Image forming apparatus having test patterns for correcting color discrepancy
Abstract
An image forming apparatus includes image forming units to transfer images onto an image receiving medium that is moved in a specified direction together with a conveyor belt which conveys the image receiving medium. The image forming units of the apparatus form test patterns on the conveyor belt or the image receiving medium. The test patterns include a leading edge and a trailing edge along the specified direction defining a distance therebetween, the distance varying continuously. The apparatus further includes a first detector for detecting the timing of the leading edge and the trailing edge of a test pattern crossing the first detector downstream of the image forming units, a second detector for detecting a shift of an image formed by the image forming units from a proper position based on the difference in the detected timings from the leading edge to the trailing edge of the test pattern detected by the first detector, and a correction unit for correcting a shift of an image formed by the image forming units based on the shifted position of the image detected by the second detector.
Claims
exact text as granted — not AI-modifiedWhat is claimed is:
1. An image forming apparatus which has image forming means to transfer images on an image receiving medium that is moved in a specified direction together with a conveying means which conveys the image receiving medium, comprising: means for forming test patterns on the conveying means or the image receiving medium by the image forming means, the test patterns including a leading edge and a trailing edge along the specified direction defining a distance therebetween, the distance varying continuously; first detection means for detecting the timing of the leading edge and the trailing edge of a test pattern crossing the first detection means downstream of the image forming means,the first detection means including a light source, a first optical fiber element for guiding light from the light source and illuminating the conveying means to obtain reflected light, a second optical fiber element for guiding the reflected light, and a light receiving element for converting the reflected light guided by the second optical fiber element into an electric signal; second detection means for detecting a shift of an image formed by the image forming means from a proper position to a shifted position based on the difference in the detected timings from the leading edge to the trailing edge of the test pattern detected by the first detection means; and means for correcting a shift of an image formed by the image forming means based on the shifted position of the image detected by the second detection means.

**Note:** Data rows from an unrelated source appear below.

(* ===== verification/Devnet.v ===== *)
(** * Publishing the evidence of a run (crates/kageb-host/src/demo.rs, lines 151 to 237, 1395 to 1593 and 2134 to 2259)

    What a demonstration on devnet puts into its evidence, how it keeps private material out of
    the bytes, has a fresh process verify them, and writes them to a path that did not exist. *)

From S2P Require Import Prelude Bytes Extern ProgramWire ProgramState ProgramInstruction Ed25519 HostExtern BTree Domain Ledger HostCrypto.
From S2P Require Import LockJournal Lock ConfirmedReads Settlement Observer Keyper Client Evidence EvidenceRpc EvidenceFile Deploy.

Inductive PublishError : Type :=
| CreateEvidenceDirectory | LocateEvidenceDirectory | InspectAncestry | AncestryNotDirectories | AncestryWritable
| CreatePending | WritePending | OutputExists | SyncEvidence | SyncDirectory
| PrivateMaterial | EncodeEvidence | LocateVerifier | LaunchVerifier | VerifierInput | VerifierWait | VerifierFailed
| ReadTokenAccount | ShortTokenAccount | UnexpectedBalances | ReadEpoch | DecodeEpoch | NotSettled
| Finality (error : DemoError) | SealEvidence (error : DevnetEvidenceError) | VerifyBeforeWrite (error : DevnetEvidenceError)
| VerificationArtifact (error : DemoError).
Global Instance PublishError_eq_dec : EqDecision PublishError.
Proof. solve_decision. Defined.

(** ** Writing to a path that does not exist *)

(** The outcomes of the calls: [pb_parent_absolute] whether the output's directory is given from the
    root, [pb_ancestors] what [symlink_metadata] says of it and of every directory above it, and
    [pb_persist] that nothing but an existing file prevents the link. *)
Record PublishIo : Type := {
  pb_create_dir_all : bool;
  pb_parent_absolute : bool;
  pb_current_dir : bool;
  pb_ancestors : list (option Metadata);
  pb_tempfile : bool;
  pb_write : bool;
  pb_persist : bool;
  pb_sync : bool;
  pb_sync_directory : bool;
}.

(** One turn of the loop over the ancestors. *)
Definition check_ancestor (metadata : option Metadata) : result PublishError unit :=
  metadata ← ok_or InspectAncestry metadata;
  if md_is_symlink metadata || negb (md_is_dir metadata) then Err AncestryNotDirectories else
  if Z.land (md_mode metadata) 18 != 0%Z then Err AncestryWritable else Ok tt.

(** [files] is what the output paths hold; the pending file is not one of them. *)
Definition publish_bytes_noclobber (io : PublishIo) (files : gmap text (list byte)) (out : text) (bytes : list byte)
  : gmap text (list byte) * result PublishError unit :=
  if negb (pb_create_dir_all io) then (files, Err CreateEvidenceDirectory) else
  if negb (pb_parent_absolute io) && negb (pb_current_dir io) then (files, Err LocateEvidenceDirectory) else
  _ ←[files] try_each check_ancestor (pb_ancestors io);
  if negb (pb_tempfile io) then (files, Err CreatePending) else
  if negb (pb_write io) then (files, Err WritePending) else
  if match files !! out with Some _ => true | None => false end || negb (pb_persist io) then (files, Err OutputExists) else
  let files := <[out := bytes]> files in
  if negb (pb_sync io) then (files, Err SyncEvidence) else
  if negb (pb_sync_directory io) then (files, Err SyncDirectory) else
  (files, Ok tt).

(** ** Private material *)

Definition FORBIDDEN : list text :=
  [bstr "plaintext"; bstr "signed_intent"; bstr "ciphertext"; bstr "decryption"; bstr "reservation"; bstr ".kageb-private";
   bstr "keyper-attestation-key"].

Definition scan_public_evidence_bytes (bytes : list byte) (secret_encodings : list (list byte)) : result PublishError unit :=
  if existsb (contains_bytes bytes) FORBIDDEN || existsb (contains_bytes bytes) secret_encodings then Err PrivateMaterial else Ok tt.

(** [str::to_ascii_uppercase] *)
Definition ascii_upper (c : byte) : byte := if between 97 122 c then byte_of (byte_val c - 32) else c.

Definition hex_bytes (bytes : list byte) : text := hex_digest bytes.

(** The engine without padding and [serde_json::to_vec] of a byte vector; [Signature::to_string]. *)
Class DevnetCodec : Type := {
  base64_no_pad : list byte -> list Z;
  json_secret : list byte -> option (list byte);
  signature_to_string : bytes64 -> text;
}.

(** Setting [content.decoded_allowlist]. *)
Definition with_allowlist (content : DevnetEvidenceContentV1) (allowlist : list DecodedInstructionEvidenceV1) : DevnetEvidenceContentV1 := {|
  dv_cluster := dv_cluster content;
  dv_public_commit := dv_public_commit content;
  dv_build_toolchain := dv_build_toolchain content;
  dv_checkpoint_artifact_len := dv_checkpoint_artifact_len content;
  dv_checkpoint_artifact_sha256 := dv_checkpoint_artifact_sha256 content;
  dv_deployment := dv_deployment content;
  dv_transactions := dv_transactions content;
  dv_accounts := dv_accounts content;
  dv_configuration := dv_configuration content;
  dv_commitments := dv_commitments content;
  dv_token_balances := dv_token_balances content;
  dv_decoded_allowlist := allowlist;
  dv_explorer_links := dv_explorer_links content;
|}.

(** ** The checks after the settlement *)

Record RunBalances : Type := { rb_pool_base : Z; rb_pool_quote : Z; rb_venue_base : Z; rb_venue_quote : Z }.
Global Instance RunBalances_eq_dec : EqDecision RunBalances.
Proof. solve_decision. Defined.

(** The amount of a token account, as [get_account] yields the account. *)
Definition token_amount (account : option RpcAccount) : result PublishError Z :=
  account ← ok_or ReadTokenAccount account;
  bytes ← ok_or ShortTokenAccount (get_range 64 72 (ra_data account));
  Ok (le_val bytes).

(** The four amounts read before and after the settlement. *)
Definition read_balances (accounts : Pubkey -> option RpcAccount) (pool_base_vault pool_quote_vault venue_base_account venue_quote_account : Pubkey)
  : result PublishError RunBalances :=
  pool_base ← token_amount (accounts pool_base_vault);
  pool_quote ← token_amount (accounts pool_quote_vault);
  venue_base ← token_amount (accounts venue_base_account);
  venue_quote ← token_amount (accounts venue_quote_account);
  Ok {| rb_pool_base := pool_base; rb_pool_quote := pool_quote; rb_venue_base := venue_base; rb_venue_quote := venue_quote |}.

(** [account] is the epoch account as [get_account] yields it. *)
Definition check_settled (before after : RunBalances) (account : option RpcAccount) (settlement : bytes32) : result PublishError unit :=
  if (before != {| rb_pool_base := 4; rb_pool_quote := 400; rb_venue_base := 10; rb_venue_quote := 0 |})
     || (after != {| rb_pool_base := 6; rb_pool_quote := 200; rb_venue_base := 8; rb_venue_quote := 200 |})
  then Err UnexpectedBalances else
  account ← ok_or ReadEpoch account;
  epoch_state ← map_err (fun _ => DecodeEpoch) (EpochStateV1_decode (ra_data account));
  if (terminal_state epoch_state != Settled) || (ep_member_count epoch_state != 4%Z)
     || (ep_result_commitment epoch_state != settlement)
  then Err NotSettled else Ok tt.

Section devnet.
Context `{Sha256} `{Solana} `{Dalek} `{Threshold} `{!EvidenceCodec} `{ObserverCodec} `{ClientCodec} `{!DevnetCodec} `{!DeployCodec}.

Definition encodings_of (secret : list byte) : list (list byte) :=
  let hex := hex_bytes secret in
  [secret; hex; map ascii_upper hex; utf8_bytes (bs58_encode secret); utf8_bytes (base64_encode secret); utf8_bytes (base64_no_pad secret)]
  ++ match json_secret secret with Some json => [json] | None => [] end.

Definition private_material_encodings (material : list (list byte)) : list (list byte) :=
  concat (map encodings_of (List.filter (fun secret => match secret with [] => false | _ => true end) material)).

(** ** The instructions a verifier will find *)

Definition decoded_row (transaction : text) (position : Z) (program : Pubkey) (kind : text) (digest : option text)
  : DecodedInstructionEvidenceV1 :=
  {| di_transaction := transaction; di_position := position; di_program := pubkey_to_string program; di_kind := kind; di_digest := digest |}.

Definition canonical_devnet_allowlist (content : DevnetEvidenceContentV1) : list DecodedInstructionEvidenceV1 :=
  let lock_digest := Some (co_lock_digest (dv_commitments content)) in
  let settlement_digest := Some (co_settlement_digest (dv_commitments content)) in
  concat (map (fun index =>
    [decoded_row (bstr "funding-" ++ display_nat index) 0 TOKEN_PROGRAM_ID (bstr "pool-funding-base") None;
     decoded_row (bstr "funding-" ++ display_nat index) 1 TOKEN_PROGRAM_ID (bstr "pool-funding-quote") None]) [0; 1; 2; 3])
  ++ map (fun position => decoded_row (bstr "lock") position ed25519_program_id (bstr "keyper-lock-approval") lock_digest) [0; 1]%Z
  ++ [decoded_row (bstr "lock") 2 ID (bstr "epoch-lock") lock_digest]
  ++ map (fun position => decoded_row (bstr "settlement") position ed25519_program_id (bstr "keyper-settlement-approval") settlement_digest)
       [0; 1]%Z
  ++ [decoded_row (bstr "settlement") 2 ID (bstr "aggregate-settlement") settlement_digest;
      decoded_row (bstr "settlement") 3 TOKEN_PROGRAM_ID (bstr "aggregate-quote-leg") None;
      decoded_row (bstr "settlement") 4 TOKEN_PROGRAM_ID (bstr "aggregate-base-leg") None].

(** ** The content *)

(** What the run knows when it has settled. *)
Record SettledRun : Type := {
  sr_public_commit : text;
  sr_checkpoint : CanonicalCheckpointV1;
  sr_deployed : ExtractedUpgradeableProgramV1;
  sr_payer : Pubkey;
  sr_operator : Pubkey;
  sr_pool : Pubkey;
  sr_epoch : Pubkey;
  sr_vault_authority : Pubkey;
  sr_base_mint : Pubkey;
  sr_quote_mint : Pubkey;
  sr_pool_base_vault : Pubkey;
  sr_pool_quote_vault : Pubkey;
  sr_venue_authority : Pubkey;
  sr_venue_base_account : Pubkey;
  sr_venue_quote_account : Pubkey;
  sr_epoch_id : bytes32;
  (** the four wallets with their base and quote accounts and their funding transactions *)
  sr_funding : four (Pubkey * Pubkey * Pubkey * bytes64);
  sr_lock_signature : bytes64;
  sr_settlement_signature : bytes64;
  sr_package : LockPackageV1;
  sr_settlement : SettlementRequestV1;
  sr_settlement_digest : bytes32;
  sr_transcript_hash : text;
  sr_before : RunBalances;
  sr_after : RunBalances;
}.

2. An image forming apparatus as claimed in claim 1, wherein the test pattern is formed by a first straight line extending at a right angle to the moving direction of the conveying means and a second straight line which is not in parallel with the first straight line and crosses the first straight line at a specified angle.
3. An image forming apparatus as claimed in claim 2, wherein the test pattern is formed with a space formed between the first straight line and the second straight line smeared out.
4. An image forming apparatus as claimed in claim 1, wherein the test pattern is formed by a single straight line extending at a right angle to the moving direction of the conveying means and a single secondary curve extending from one end of the single straight line.
5. An image forming apparatus as claimed in claim 4, wherein the test pattern is formed with a space formed between the single straight line and the secondary curve smeared out.
6. An image forming apparatus as claimed in claim 1, wherein the test pattern is formed by a single secondary curve extending at a right angle to the moving direction of the conveying means.
7. An image forming apparatus as claimed in claim 6, wherein the test pattern is formed with a space enclosed by the secondary curve smeared out.
8. An image forming apparatus which has a plurality of image forming means to transfer images on an image receiving medium that is moved in a specified direction together with a conveying means which conveys the image receiving medium, comprising: means for forming test patterns on the conveying means or the image receiving medium by the plurality of image forming means, the test patterns including a leading edge and a trailing edge along the specified direction defining a distance therebetween, the distance varying continuously; means, positioned above the conveying means downstream of the plural image forming means and at points facing the conveying means or the surface of the side of the image receiving medium where images are formed, for detecting the crossing of two points of a respective test pattern, the detecting means including a light source, a first optical fiber element for guiding light from the light source and illuminating the conveying means to obtain reflected light, a second optical fiber element for guiding the reflected light, and a light receiving element for converting the reflected light guided by the second optical fiber element into an electric signal; computing means for obtaining positions of images formed by the image forming means through computation from a difference in detecting timings of the two points of the respective test pattern; and means for correcting positions of images formed by the plural image forming means to the proper position based on the result of computation by the computing means.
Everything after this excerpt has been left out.